(** * SolarSentinel AI server: anomaly model, synthetic data generator, HTTP handlers

    A shallow embedding of

      - [src/ai-server/models/isolation_forest.py]  (class [IsolationForestModel])
      - [src/ai-server/data/generate_training_data.py]  ([generate_synthetic_data])
      - [src/ai-server/server.py]  (the [/predict] and [/retrain] handlers)

    Modelling conventions.

      - A Python [float] is a real number ([R]); [np.exp] is [exp].  Rounding,
        overflow, infinities and NaN of binary64 are not represented, except
        in [Binary64], which runs the confidence mapping on doubles at single
        scores.
      - A Python [int] is a [Z].
      - JSON values and the Python objects built from them are [pyval]s; a
        dict is an association list read from the front.
      - A method that mutates [self] and may raise is a function from the
        state to an outcome ([inl] exception / [inr] value) and the state the
        call leaves behind: mutations made before a [raise] persist.
      - numpy, scikit-learn, joblib, the numpy random generator, [datetime]
        and numpy's sine are not part of the repository; they are the fields
        of the classes [Sklearn], [NumpyRandom], [Datetime] and [NumpyMath].
        Nothing is assumed of [Sklearn]; of the others the theorems assume,
        as stated hypotheses, what their documentation says: a uniform draw
        lies between its bounds, a shuffle permutes, an hour is between 0
        and 23, a sine is at most 1. *)

From Stdlib Require Import Reals Lra Lia ZArith List String Bool.
From Stdlib Require Import Permutation PrimFloat.
Import ListNotations.

#[local] Set Warnings "-register-all".
#[local] Open Scope R_scope.

(** ** Python values, exceptions and the two monads *)

Module Py.
(** X4.  With a selector that has no "for" clause, [get] sends no request:
    it raises KeyError for "for" at the first chunk when there are fields,
    and returns the empty list when there are none. *)
Theorem get_without_for (self : client) (fields : pyseq) (geo : gmap string string)
    (year : option Z) (w : world) :
  geo !! "for" = None ->
  Client_get self fields geo year w
  = (if decide (len fields = 0%nat) then inr [] else inl (KeyError "for"), w).
Proof.
  intros Hfor. unfold Client_get, get, bind.
  destruct (chunks fields 49) as [|c cs] eqn:Hc.
  - simpl. unfold ret. rewrite decide_True; [done|].
    assert (ceil_div (len fields) 49 = 0%nat) as Hz by (by rewrite <- length_chunks, Hc).
    destruct (ceil_div_spec (len fields) 49 ltac:(lia)) as [Hle _].
    rewrite Hz in Hle. lia.
  - simpl. unfold bind.
    rewrite (query_run self geo year _ c w _ _ (query_body_no_for _ _ _ _ _ _ Hfor))
      by (by left).
    simpl. rewrite decide_False; [done|].
    intros H0. rewrite chunks_empty in Hc by (done || lia). done.
Qed.

(** ** More on the cache of field types *)


(** X6.  When [_field_type] raises, the pair was not in the cache, the
    request was sent and answered with a 200, and nothing was stored: the
    cache is what it was.  The exception is the ValueError of an answer that
    does not decode, AttributeError for an array, or KeyError for a predicate
    type that the table [types] does not have. *)
Theorem field_type_error_not_cached (self : client) (field : string) (year : Z)
    (w w' : world) (e : exn) :
  _field_type self field year w = (inl e, w') ->
  let req := definition_request self field year w in
  let resp := session self (sent w) req in
  cache_find (field, year) (field_type_cache w) = None
  ∧ w' = push_request w req
  ∧ field_type_cache w' = field_type_cache w
  ∧ status_code resp = 200
  ∧ ((e = ValueError ∧ json resp = None)
     ∨ (e = AttributeError ∧ ∃ headers data, json resp = Some (JArray headers data))
     ∨ (∃ members, json resp = Some (JObject members)
          ∧ types (default "string" (members !! "predicateType")) = None
          ∧ e = KeyError (default "string" (members !! "predicateType")))).
Proof.
  intros Hcall req resp.
  destruct (cache_find (field, year) (field_type_cache w)) as [c|] eqn:Hc.
  { by rewrite (field_type_hit _ _ _ _ _ Hc) in Hcall. }
  rewrite (field_type_miss _ _ _ _ Hc), field_type_body_run in Hcall. simpl in Hcall.
  fold req in Hcall. fold resp in Hcall.
  destruct (status_code resp =? 200) eqn:H200; [|done].
  apply Z.eqb_eq in H200.
  destruct (json resp) as [[headers data|members]|] eqn:Hjson.
  - injection Hcall as <- <-. split_and!; try done. right. left. eauto.
  - destruct (types _) eqn:Htypes; [done|]. injection Hcall as <- <-.
    split_and!; try done. right. right. eauto.
  - injection Hcall as <- <-. split_and!; try done. by left.
Qed.
(** *** [CoverageService.calculateCoverageStats] *)
Definition calculateCoverageStats (records : list LcovFileRecord) : CoverageStats :=
  let sums :=
    fold_left
      (fun (acc : number * number) record =>
         (acc.1 + found (lines record), acc.2 + hit (lines record)))
      records (0, 0) in
  {| totalLines := sums.1;
     coveredLines := sums.2;
     coveragePercentage :=
       if 0 <? sums.1 then percentage_toFixed2 sums.2 sums.1 else "0" |}.

(** *** [CoverageService.updateStatusBar] *)
Definition updateStatusBar (stats : CoverageStats) (svc : CoverageService)
  : CoverageService :=
  {| parser := parser svc;
     fileCoverageRecordMap := fileCoverageRecordMap svc;
     statusBarText := coveragePercentage stats +:+ "% Coverage";
     statusBarTooltip := pretty (coveredLines stats) +:+ "/"
                         +:+ pretty (totalLines stats) +:+ " lines covered" |}.

(** *** [CoverageService.processCoverageFiles] *)

(** The loop over [fileCoverages]. [token n] is the value of
    [token.isCancellationRequested] at the [n]-th time the load reads it;
    [check] counts the reads made so far. *)
Fixpoint addCoverages (token : nat -> bool) (check : nat)
    (fileCoverages : list FileCoverage) (added : list FileCoverage)
    (svc : CoverageService) : list FileCoverage * CoverageService :=
  match fileCoverages with
  | [] => (added, svc)
  | coverage :: rest =>
      if token check then (added, svc)
      else
        let '(record, parser') := getFileRecord (fc_uri coverage) (parser svc) in
        let svc :=
          {| parser := parser';
             fileCoverageRecordMap :=
               match record with
               | Some record => <[fc_id coverage := record]> (fileCoverageRecordMap svc)
               | None => fileCoverageRecordMap svc
               end;
             statusBarText := statusBarText svc;
             statusBarTooltip := statusBarTooltip svc |} in
        addCoverages token (S check) rest (added ++ [coverage]) svc
  end.
(** ** The project name *)

(** X12: the project name is the last component of the absolute path of the
    directory: whatever the parent, the internal names are the four names
    of the tool and what [str.lower] makes of the last component. *)
Theorem internal_names_from_last_component (env : Env)
    (directory parent name m : string) :
  os_path_abspath env directory = parent +:+ String "/"%char name →
  Py.os_path_basename name = name →
  (Py.mem m (internal_modules env directory) = true
   ↔ m ∈ ["autopylot"; "AutoPylot"; "core"; "cli"] ∨ m = str_lower env name).
Proof.
  intros Habs Hname. rewrite internal_modules_spec, Habs.
  by rewrite PathFacts.basename_append, Hname.
Qed.

Lemma internal_names_from_last_component_witness :
  os_path_abspath (Sample.env Sample.online) "MyProj" = "/work/MyProj"
  ∧ (Py.mem "myproj" (internal_modules (Sample.env Sample.online) "MyProj")
     = true
     ↔ "myproj" ∈ ["autopylot"; "AutoPylot"; "core"; "cli"]
       ∨ "myproj" = str_lower (Sample.env Sample.online) "MyProj").
Proof.
  split; [reflexivity |].
  apply (internal_names_from_last_component (Sample.env Sample.online)
           "MyProj" "/work" "MyProj" "myproj"); reflexivity.
Defined.
Lemma addFrames_reference (bufs : list vec) :
  forall w0 w flags,
    Forall fits bufs -> addFrames w0 bufs = Ok (w, flags) ->
    reference_dimensions w
    = match reference_dimensions w0 with
      | Some r => Some r
      | None => match accepted bufs flags with
                | [] => None
                | d :: _ => Spec.extract_dimensions d
                end
      end.
Proof.
  induction bufs as [| d rest IH]; intros w0 w flags Hfits E.
  - cbn in E. injection E as <- <-. cbn.
    destruct (reference_dimensions w0); reflexivity.
  - apply addFrames_cons_ok in E. destruct E as (a & flags' & Ea & Er & ->).
    inversion Hfits as [| ? ? Hd Hrest]; subst.
    apply (addFrame_ok w0 d a Hd) in Ea. subst a.
    rewrite (IH _ _ _ Hrest Er). cbn [accepted].
    destruct (ret (expected w0 d)) eqn:Hret.
    + destruct (expected_reference w0 d Hret) as (Hr & Hprev & _ & Hsome).
      rewrite Hr.
      destruct (Spec.extract_dimensions d) as [dd |]; [| contradiction].
      destruct Hprev as [-> | ->]; reflexivity.
    + rewrite (expected_rejected w0 d Hret). reflexivity.
Qed.

(** Every accepted frame is structurally valid and carries the writer's
    reference dimensions. *)
Lemma addFrames_accepted_agree (bufs : list vec) :
  forall w0 w flags,
    Forall fits bufs -> addFrames w0 bufs = Ok (w, flags) ->
    forall d, In d (accepted bufs flags) ->
      Spec.is_valid d = true /\
      Spec.extract_dimensions d = reference_dimensions w.
Proof.
  induction bufs as [| d0 rest IH]; intros w0 w flags Hfits E d Hin.
  - cbn in E. injection E as <- <-. contradiction.
  - apply addFrames_cons_ok in E. destruct E as (a & flags' & Ea & Er & ->).
    inversion Hfits as [| ? ? Hd Hrest]; subst.
    apply (addFrame_ok w0 d0 a Hd) in Ea. subst a.
    cbn [accepted] in Hin.
    destruct (ret (expected w0 d0)) eqn:Hret;
      [| exact (IH _ _ _ Hrest Er d Hin)].
    destruct Hin as [<- | Hin]; [| exact (IH _ _ _ Hrest Er d Hin)].
    destruct (expected_reference w0 d0 Hret) as (Hr & _ & Hv & Hsome).
    split; [exact Hv |].
    rewrite (addFrames_reference _ _ _ _ Hrest Er), Hr.
    destruct (Spec.extract_dimensions d0); [reflexivity | contradiction].
Qed.

(** ** The boundary check in terms of the first and last two bytes *)

Lemma skipn_last_two (l : vec) :
  (2 <= List.length l)%nat ->
  skipn (List.length l - 2) l
  = [nth (List.length l - 2) l x00; nth (List.length l - 1) l x00].
Proof.
  intros H. destruct (rev_last_two l H) as [tl Hrev].
  set (y := nth (List.length l - 2) l x00) in *.
  set (z := nth (List.length l - 1) l x00) in *.
  assert (Hl : l = rev tl ++ [y; z]).
  { rewrite <- (rev_involutive l), Hrev. cbn [rev].
    rewrite <- app_assoc. reflexivity. }
  rewrite Hl at 1 2. rewrite length_app. cbn [List.length].
  replace (List.length (rev tl) + 2 - 2)%nat with (List.length (rev tl)) by lia.
  rewrite skipn_app, skipn_all, Nat.sub_diag. reflexivity.
Qed.

Lemma byte_eqb_eq (a b : byte) : Byte.eqb a b = true <-> a = b.
Proof.
  split; [apply Byte.byte_dec_bl |].
  intros ->. destruct (Byte.eqb b b) eqn:E; [reflexivity |].
  apply Byte.eqb_false in E. contradiction.
Qed.

Lemma is_valid_iff (data : vec) :
  Spec.is_valid data = true <->
  (4 <= List.length data)%nat /\
  firstn 2 data = [xff; xd8] /\
  skipn (List.length data - 2) data = [xff; xd9].
Proof.
  destruct data as [| a [| b [| c [| d rest]]]];
    try (cbn; split; [discriminate | intros [H _]; lia]).
  set (l := a :: b :: c :: d :: rest).
  assert (HL : (4 <= List.length l)%nat) by (cbn; lia).
  rewrite skipn_last_two by lia.
  destruct (rev_last_two l) as [tl Hrev]; [lia |].
  unfold Spec.is_valid. fold l. rewrite Hrev.
  set (y := nth (List.length l - 2) l x00).
  set (z := nth (List.length l - 1) l x00).
  cbn [firstn l].
  rewrite !andb_true_iff, !byte_eqb_eq.
  split.
  - intros [[-> ->] [-> ->]]. repeat split. exact HL.
  - intros (_ & Hf & Hs). injection Hf as -> ->. injection Hs as -> ->.
    repeat split.
Qed.

(** * The claims *)

(** C4. For every byte buffer, [isValidJPEG] returns [true] exactly when
    the buffer has at least 4 bytes, its first two bytes are (0xFF, 0xD8)
    and its last two bytes are (0xFF, 0xD9); it always returns, and two
    buffers with the same boundary bytes get the same answer whatever lies
    between. *)
Theorem isValidJPEG_boundary_check (data : vec) :
  fits data ->
  (exists b, isValidJPEG data = Ok b) /\
  (isValidJPEG data = Ok true <->
     (4 <= List.length data)%nat /\
     firstn 2 data = [xff; xd8] /\
     skipn (List.length data - 2) data = [xff; xd9]) /\
  (forall a b y z interior interior',
     data = a :: b :: interior ++ [y; z] ->
     fits (a :: b :: interior' ++ [y; z]) ->
     isValidJPEG (a :: b :: interior' ++ [y; z]) = isValidJPEG data).
Proof.
  intros Hfit. rewrite (isValidJPEG_spec data Hfit).
  split; [eexists; reflexivity |]. split.
  - rewrite <- is_valid_iff. split; [congruence | intros ->; reflexivity].
  - intros a b y z interior interior' -> Hfit'.
    rewrite (isValidJPEG_spec _ Hfit'). f_equal.
    set (l := a :: b :: interior ++ [y; z]).
    set (l' := a :: b :: interior' ++ [y; z]).
    assert (Hlast : forall m, skipn (List.length (a :: b :: m ++ [y; z]) - 2)
                                (a :: b :: m ++ [y; z]) = [y; z]).
    { intros m.
      change (a :: b :: m ++ [y; z]) with ((a :: b :: m) ++ [y; z]).
      rewrite length_app. cbn [List.length].
      replace (S (S (List.length m)) + 2 - 2)%nat
        with (List.length (a :: b :: m)) by (cbn; lia).
      rewrite skipn_app, skipn_all, Nat.sub_diag. reflexivity. }
    assert (Hlen : forall m, (4 <= List.length (a :: b :: m ++ [y; z]))%nat).
    { intros m. cbn [List.length]. rewrite length_app. cbn. lia. }
    destruct (Spec.is_valid l) eqn:E.
    + apply is_valid_iff in E. destruct E as (_ & Hf & Hs).
      apply is_valid_iff. split; [apply Hlen |]. split.
      * exact Hf.
      * unfold l'. rewrite Hlast. unfold l in Hs. rewrite Hlast in Hs.
        exact Hs.
    + destruct (Spec.is_valid l') eqn:E'; [| reflexivity].
      apply is_valid_iff in E'. destruct E' as (_ & Hf & Hs).
      assert (Spec.is_valid l = true) as Habs.
      { apply is_valid_iff. split; [apply Hlen |]. split.
        - exact Hf.
        - unfold l. rewrite Hlast. unfold l' in Hs. rewrite Hlast in Hs.
          exact Hs. }
      congruence.
Qed.

Lemma isValidJPEG_boundary_check_witness :
  fits frame_640x480 /\
  isValidJPEG frame_640x480 = Ok true /\
  isValidJPEG frame_320x240 = isValidJPEG frame_640x480.
Proof.
  assert (Hfit : fits frame_640x480) by (vm_compute; reflexivity).
  destruct (isValidJPEG_boundary_check frame_640x480 Hfit) as (_ & Hiff & Hind).
  split; [exact Hfit |]. split.
  - apply Hiff. repeat split. cbn. lia.
  - apply (Hind xff xd8 xff xd9
             [xff; xc0; x00; x11; x08; x01; xe0; x02; x80]
             [xff; xc0; x00; x11; x08; x00; xf0; x01; x40]).
    + reflexivity.
    + vm_compute; reflexivity.
Defined.

(** C5. When the first occurrence of the byte pair (0xFF, 0xC0), scanning
    forward from offset 0 inside the scan window, is at offset [i], the
    scan decodes height = buffer[i+5]*256 + buffer[i+6] and
    width = buffer[i+7]*256 + buffer[i+8]: a writer without dimensions
    records exactly this pair, a writer with dimensions compares exactly
    this pair with its own. *)
Theorem validateDimensions_decodes_big_endian
  (w : MJPEGWriter) (data : vec) (i : nat) :
  fits data ->
  Spec.first_marker_at data i ->
  let frame_height :=
    u8 (nth (i + 5) data x00) * 256 + u8 (nth (i + 6) data x00) in
  let frame_width :=
    u8 (nth (i + 7) data x00) * 256 + u8 (nth (i + 8) data x00) in
  validateDimensions w data
  = Ok (if first_frame w
        then ({| output := output w; first_frame := false;
                 width := frame_width; height := frame_height |}, true)
        else (w, (frame_width =? width w) && (frame_height =? height w))).
Proof.
  intros Hfit (Hwin & Hm & Hfirst) frame_height frame_width.
  assert (H8 : (8 <= List.length data)%nat) by (unfold Spec.window in Hwin; lia).
  rewrite (validateDimensions_window w data Hfit H8).
  unfold Spec.find_marker.
  rewrite (find_from_first data (Spec.window data) 0 i);
    [| lia | exact Hm | intros j Hj; apply Hfirst; lia].
  unfold matched, Spec.be16. subst frame_height frame_width.
  replace (S (i + 5)) with (i + 6)%nat by lia.
  replace (S (i + 7)) with (i + 8)%nat by lia.
  destruct (first_frame w); reflexivity.
Qed.

Lemma validateDimensions_decodes_big_endian_witness :
  fits frame_640x480 /\ Spec.first_marker_at frame_640x480 2 /\
  validateDimensions new_writer frame_640x480
  = Ok ({| output := []; first_frame := false;
           width := 640; height := 480 |}, true).
Proof.
  assert (Hfit : fits frame_640x480) by (vm_compute; reflexivity).
  assert (Hfirst : Spec.first_marker_at frame_640x480 2).
  { split; [cbn; lia |]. split; [reflexivity |].
    intros j Hj. destruct j as [| [| j]]; [reflexivity | reflexivity | lia]. }
  split; [exact Hfit |]. split; [exact Hfirst |].
  exact (validateDimensions_decodes_big_endian
           new_writer frame_640x480 2 Hfit Hfirst).
Defined.

(** C1 (the code departs from it). The claim: on every buffer that passes
    the validator the scan reads only inside the buffer, also when the
    buffer has 4 to 8 bytes.  The code: the 4-byte frame FF D8 FF D9 passes
    the validator, [size() - 8] wraps to 2^64 - 4, the loop runs past
    offset 3 and reads [jpeg_data[4]], one past the last byte. *)
Theorem validateDimensions_reads_past_empty_frame :
  isValidJPEG frame_empty = Ok true /\
  size frame_empty = 4 /\
  wrap64 (size frame_empty - 8) = 2 ^ 64 - 4 /\
  validateDimensions new_writer frame_empty = OutOfBounds 4.
Proof. repeat split; vm_compute; reflexivity. Qed.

= = = = =

_Action item:_ The reply should consist solely of the lines above from the one that has "intros H0. rewrite" through the one that has "let req := definition_request", reproduced exactly.

_Answer to the exercise:_
    intros H0. rewrite chunks_empty in Hc by (done || lia). done.
Qed.

(** ** More on the cache of field types *)


(** X6.  When [_field_type] raises, the pair was not in the cache, the
    request was sent and answered with a 200, and nothing was stored: the
    cache is what it was.  The exception is the ValueError of an answer that
    does not decode, AttributeError for an array, or KeyError for a predicate
    type that the table [types] does not have. *)
Theorem field_type_error_not_cached (self : client) (field : string) (year : Z)
    (w w' : world) (e : exn) :
  _field_type self field year w = (inl e, w') ->
  let req := definition_request self field year w in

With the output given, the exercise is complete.